FBI Investigating Cyberattack On Health Insurer That Could Affect 11 Million

The hacks first gained access to personal data last year.

ByMike Levine and Shahriar Rahmanzadeh
March 17, 2015, 4:26 PM
PHOTO: The Premera Blue Cross entrance is seen in this file photo.
The Premera Blue Cross entrance is seen in this file photo.
Kim Crompton/Spokane Journal

— -- The FBI is investigating a massive cyberattack on the Premera health insurance company that may have compromised the personal information, including critical bank records, of nearly 11 million customers, the agency and Premera separately announced today.

So far, however, Premera has seen no signs that such data has been used “inappropriately,” the company said in a statement today.

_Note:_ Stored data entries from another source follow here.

(** A comprehension raises only what its body raises on the elements
    that pass the condition. *)
Lemma comprehension_exn_kept {A B} (f : A -> result B)
  (cond : A -> result bool) (c : A -> bool) (e e' : exn) (l : list A) :
  (forall x, In x l -> cond x = Ok (c x)) ->
  (forall x, In x l -> c x = true -> f x = Raise e \/ exists y, f x = Ok y) ->
  comprehension f cond l = Raise e' -> e' = e.
Proof.
  induction l as [|a l IH]; simpl; intros Hc Hf H; [discriminate|].
  rewrite (Hc a (or_introl eq_refl)) in H. simpl in H.
  assert (IH' : comprehension f cond l = Raise e' -> e' = e)
    by (apply IH; intros; [apply Hc | apply Hf]; auto).
  destruct (c a) eqn:Ea; [|auto].
  destruct (Hf a (or_introl eq_refl) Ea) as [Ha|[y Ha]]; rewrite Ha in H;
    simpl in H.
  - congruence.
  - destruct (comprehension f cond l); simpl in H; [discriminate|].
    apply IH'. congruence.
Qed.

(** The lookup [label_set[row[0]]] succeeds on every row that passed the
    filter [row[0] in label_set]. *)
Lemma label_lookup_ok (row : list str) :
  row <> [] -> recognized row = true ->
  (l <- index row 0 ;; dict_get label_set l) = Ok (label_of row).
Proof.
  intros Hne Hrec. destruct row as [|f row]; [congruence|].
  pose proof (label_of_spec (f :: row) Hrec) as H. cbn [nth] in H.
  unfold index. cbn [nth_error bind]. unfold dict_get. rewrite H.
  reflexivity.
Qed.

Lemma read_snli_ok (text : str) :
  Forall (fun row => recognized row = true -> 3 <= length row) (rows_of text) ->
  exists r, read_snli text = Ok r.
Proof.
  intros H. rewrite Forall_forall in H.
  unfold read_snli, read_snli_lines. fold (rows_of text).
  rewrite (comprehension_ok _ labelled recognized
             (fun row => extract_text (nth 1 row [])));
    [| apply labelled_rows_of
     | intros row Hin Hrec;
       rewrite (index_nth row 1 []) by (specialize (H row Hin Hrec); lia);
       reflexivity ].
  rewrite (comprehension_ok _ labelled recognized
             (fun row => extract_text (nth 2 row [])));
    [| apply labelled_rows_of
     | intros row Hin Hrec;
       rewrite (index_nth row 2 []) by (specialize (H row Hin Hrec); lia);
       reflexivity ].
  rewrite (comprehension_ok _ labelled recognized label_of);
    [simpl; eauto | apply labelled_rows_of |].
  intros row Hin Hrec. apply label_lookup_ok; [|exact Hrec].
  exact (rows_of_nonempty text row Hin).
Qed.

Lemma read_snli_raises_on_short_row (text : str) (row : list str) :
  In row (rows_of text) -> recognized row = true -> length row < 3 ->
  exists e, read_snli text = Raise e.
Proof.
  intros Hin Hrec Hlen.
  destruct (read_snli text) as [[[ps hs] ls]|e] eqn:E; [|eauto]. exfalso.
  unfold read_snli, read_snli_lines in E. fold (rows_of text) in E.
  destruct (comprehension (fun row => s <- index row 1;; _) labelled
              (rows_of text)) as [ps'|] eqn:E1; simpl in E; [|discriminate].
  rewrite (comprehension_raise
             (fun row => s <- index row 2;; Ok (extract_text s)) labelled
             IndexError (rows_of text)) in E; [discriminate| | |].
  - intros x Hx. rewrite (labelled_rows_of text x Hx). eauto.
  - intros x _. apply field_ok_or_IndexError.
  - exists row. split; [exact Hin|]. split.
    + rewrite (labelled_rows_of text row Hin), Hrec. reflexivity.
    + rewrite index_out by lia. reflexivity.
Qed.

Lemma read_snli_labels_comprehension (text : str) (ps hs : list str)
  (ls : list Z) :
  read_snli text = Ok (ps, hs, ls) ->
  comprehension (fun row => l <- index row 0 ;; dict_get label_set l)
    labelled (rows_of text) = Ok ls.
Proof.
  unfold read_snli, read_snli_lines. fold (rows_of text).
  destruct (comprehension (fun row => s <- index row 1;; _) labelled
              (rows_of text)) as [ps'|] eqn:E1; simpl; [|discriminate].
  destruct (comprehension (fun row => s <- index row 2;; _) labelled
              (rows_of text)) as [hs'|] eqn:E2; simpl; [|discriminate].
  destruct (comprehension (fun row => l <- index row 0;; _) labelled
              (rows_of text)) as [ls'|] eqn:E3; simpl; [|discriminate].
  intros H. inversion H; subst. reflexivity.
Qed.

Lemma label_value_in_range (row : list str) (z : Z) :
  (l <- index row 0 ;; dict_get label_set l) = Ok z ->
  (z = 0 \/ z = 1 \/ z = 2)%Z.
Proof.
  unfold index. destruct (nth_error row 0); simpl; [|discriminate].
  unfold dict_get. destruct (dict_find label_set s) as [z'|] eqn:Ez;
    [|discriminate].
  intros [= <-]. apply label_set_spec in Ez. tauto.
Qed.

(** X6: every label that [read_snli] returns is 0, 1 or 2. *)
Theorem read_snli_labels_in_range (text : str) (ps hs : list str)
  (ls : list Z) :
  read_snli text = Ok (ps, hs, ls) ->
  Forall (fun l => l = 0 \/ l = 1 \/ l = 2)%Z ls.
Proof.
  intros H. apply read_snli_labels_comprehension in H.
  refine (comprehension_Forall _ _ _ _ _ _ H). apply label_value_in_range.
Qed.

Lemma read_snli_labels_in_range_witness :
  Forall (fun l => l = 0 \/ l = 1 \/ l = 2)%Z [2; 0; 1]%Z.
Proof.
  apply (read_snli_labels_in_range
           (lit "h\nneutral\ta\tb\nentailment\tc\td\n-\te\tf\ncontradiction\tg\th\n")
           [lit "a"; lit "c"; lit "g"] [lit "b"; lit "d"; lit "h"]).
  vm_compute. reflexivity.
Defined.

(** X7: the only exception [read_snli] raises while parsing is
    [IndexError]; in particular the lookup [label_set[row[0]]] never
    raises [KeyError], because the same filter guards it. *)
Theorem read_snli_only_IndexError (text : str) (e : exn) :
  read_snli text = Raise e -> e = IndexError.
Proof.
  unfold read_snli, read_snli_lines. fold (rows_of text).
  destruct (comprehension (fun row => s <- index row 1;; _) labelled
              (rows_of text)) as [ps|e1] eqn:E1; simpl.
  - destruct (comprehension (fun row => s <- index row 2;; _) labelled
                (rows_of text)) as [hs|e2] eqn:E2; simpl.
    + destruct (comprehension (fun row => l <- index row 0;; _) labelled
                  (rows_of text)) as [ls|e3] eqn:E3; simpl; [discriminate|].
      intros [= <-].
      eapply comprehension_exn_kept with (c := recognized);
        [apply (labelled_rows_of text) | | exact E3].
      intros row Hin Hrec. right. eexists.
      apply label_lookup_ok; [exact (rows_of_nonempty text row Hin)|exact Hrec].
    + intros [= <-].
      eapply comprehension_exn_kept with (c := recognized);
        [apply (labelled_rows_of text) | | exact E2].
      intros row _ _. apply field_ok_or_IndexError.
  - intros [= <-].
    eapply comprehension_exn_kept with (c := recognized);
      [apply (labelled_rows_of text) | | exact E1].
    intros row _ _. apply field_ok_or_IndexError.
Qed.

Lemma read_snli_only_IndexError_witness : IndexError = IndexError.
Proof.
  apply (read_snli_only_IndexError (lit "h\n-\tx\nneutral\ta\n") IndexError).
  vm_compute. reflexivity.
Defined.

(** X8: [read_snli] raises exactly when some row after the first line
    has a recognized label and fewer than three fields; rows with other
    first fields may be as short as they like. *)
Theorem read_snli_raises_iff (text : str) :
  (exists e, read_snli text = Raise e) <-> Exists short_row (rows_of text).
Proof.
  split.
  - intros [e H].
    destruct (Exists_dec short_row (rows_of text)) as [Hex|Hnex];
      [| exact Hex |].
    + intros row. unfold short_row.
      destruct (recognized row); [|right; intros [? _]; discriminate].
      destruct (lt_dec (length row) 3); [left; auto | right; tauto].
    + exfalso. apply Forall_Exists_neg in Hnex.
      destruct (read_snli_ok text) as [r Hr]; [|congruence].
      eapply Forall_impl; [|exact Hnex]. unfold short_row. simpl.
      intros row Hn Hrec.
      destruct (le_lt_dec 3 (length row)); [assumption|tauto].
  - intros H. apply Exists_exists in H. destruct H as (row & Hin & Hrec & Hlen).
    exact (read_snli_raises_on_short_row text row Hin Hrec Hlen).
Qed.

Lemma read_snli_first_line (line rest : str) :
  ~ In newline line ->
  read_snli (line ++ newline :: rest)
  = read_snli_lines ((line ++ [newline]) :: readlines rest).
Proof. intros H. unfold read_snli. rewrite (readlines_line line rest H). reflexivity. Qed.

(** X9: the first line is never parsed: two files that differ only in
    their first line read the same, and a file of a single line, with or
    without its newline, reads as the empty corpus even when that line
    looks like a labelled row. *)
Theorem read_snli_header_ignored :
  (forall h1 h2 rest : str,
      ~ In newline h1 -> ~ In newline h2 ->
      read_snli (h1 ++ newline :: rest) = read_snli (h2 ++ newline :: rest)) /\
  (forall h : str,
      ~ In newline h ->
      read_snli h = Ok ([], [], []) /\
      read_snli (h ++ [newline]) = Ok ([], [], [])).
Proof.
  split.
  - intros h1 h2 rest H1 H2.
    rewrite (read_snli_first_line h1 rest H1), (read_snli_first_line h2 rest H2).
    reflexivity.
  - intros h Hh. split.
    + destruct h as [|c h]; [reflexivity|]. unfold read_snli.
      rewrite readlines_last by (exact Hh || discriminate). reflexivity.
    + rewrite (read_snli_first_line h [] Hh). reflexivity.
Qed.

Lemma read_snli_header_ignored_witness :
  read_snli (lit "neutral\ta\n-\tb\nentailment\tc\td\n")
  = read_snli (lit "gold_label\tsentence1\tsentence2\n-\tb\nentailment\tc\td\n") /\
  read_snli (lit "entailment\tA man\tA person") = Ok ([], [], []).
Proof.
  destruct read_snli_header_ignored as [Hdiff Hone]. split.
  - replace (lit "neutral\ta\n-\tb\nentailment\tc\td\n")
      with (lit "neutral\ta" ++ newline :: lit "-\tb\nentailment\tc\td\n")
      by (vm_compute; reflexivity).
    replace (lit "gold_label\tsentence1\tsentence2\n-\tb\nentailment\tc\td\n")
      with (lit "gold_label\tsentence1\tsentence2" ++ newline ::
            lit "-\tb\nentailment\tc\td\n")
      by (vm_compute; reflexivity).
    apply Hdiff; apply forallb_not_In; vm_compute; reflexivity.
  - apply Hone. apply forallb_not_In. vm_compute. reflexivity.
Defined.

Nearly seven weeks ago, Premera uncovered “a sophisticated attack to gain unauthorized access” to its systems, and the company later realized the attack was actually first launched on their systems in May 2014, according to the statement. Premera immediately notified the FBI and enlisted a leading cybersecurity firm, Mandiant, to help remove “infection” created by the attack, the statement added.

The FBI applauded Premera for “quickly notifying” the U.S. government, saying the company’s response “is a model for other companies facing cyber intrusions, as rapid notification allows the FBI to quickly deploy our cyber experts to preserve evidence and work with a company's incident responders to help recover their networks.”

“Cybercrime remains a significant threat and the FBI will continue to devote substantial resources and efforts to bringing cyber criminals to justice,” FBI spokesman Joshua Campbell said in a statement.

In its own statement, Premera said it “sincerely regret[s]” any concern caused by the breach, and the company is beginning to mail letters to 11 million people potentially affected by the cyberattack, offering them two years’ worth of free credit monitoring and identity theft protection.

“[T]he attackers may have gained unauthorized access to members’ information, which could include members’ name, date of birth, Social Security number, mailing address, email address, telephone number, member identification number, bank account information, and claims information, including clinical information,” Premera said in its statement. “Individuals who do business with Premera and provided the company with their email address, personal bank account number, or Social Security number are also affected.”

Premera is associated with Blue Cross Blue Shield. According to the company, the intrusion affected Premera Blue Cross, Premera Blue Cross Blue Shield of Alaska, and its affiliate brands Vivacity and Connexion Insurance Solutions.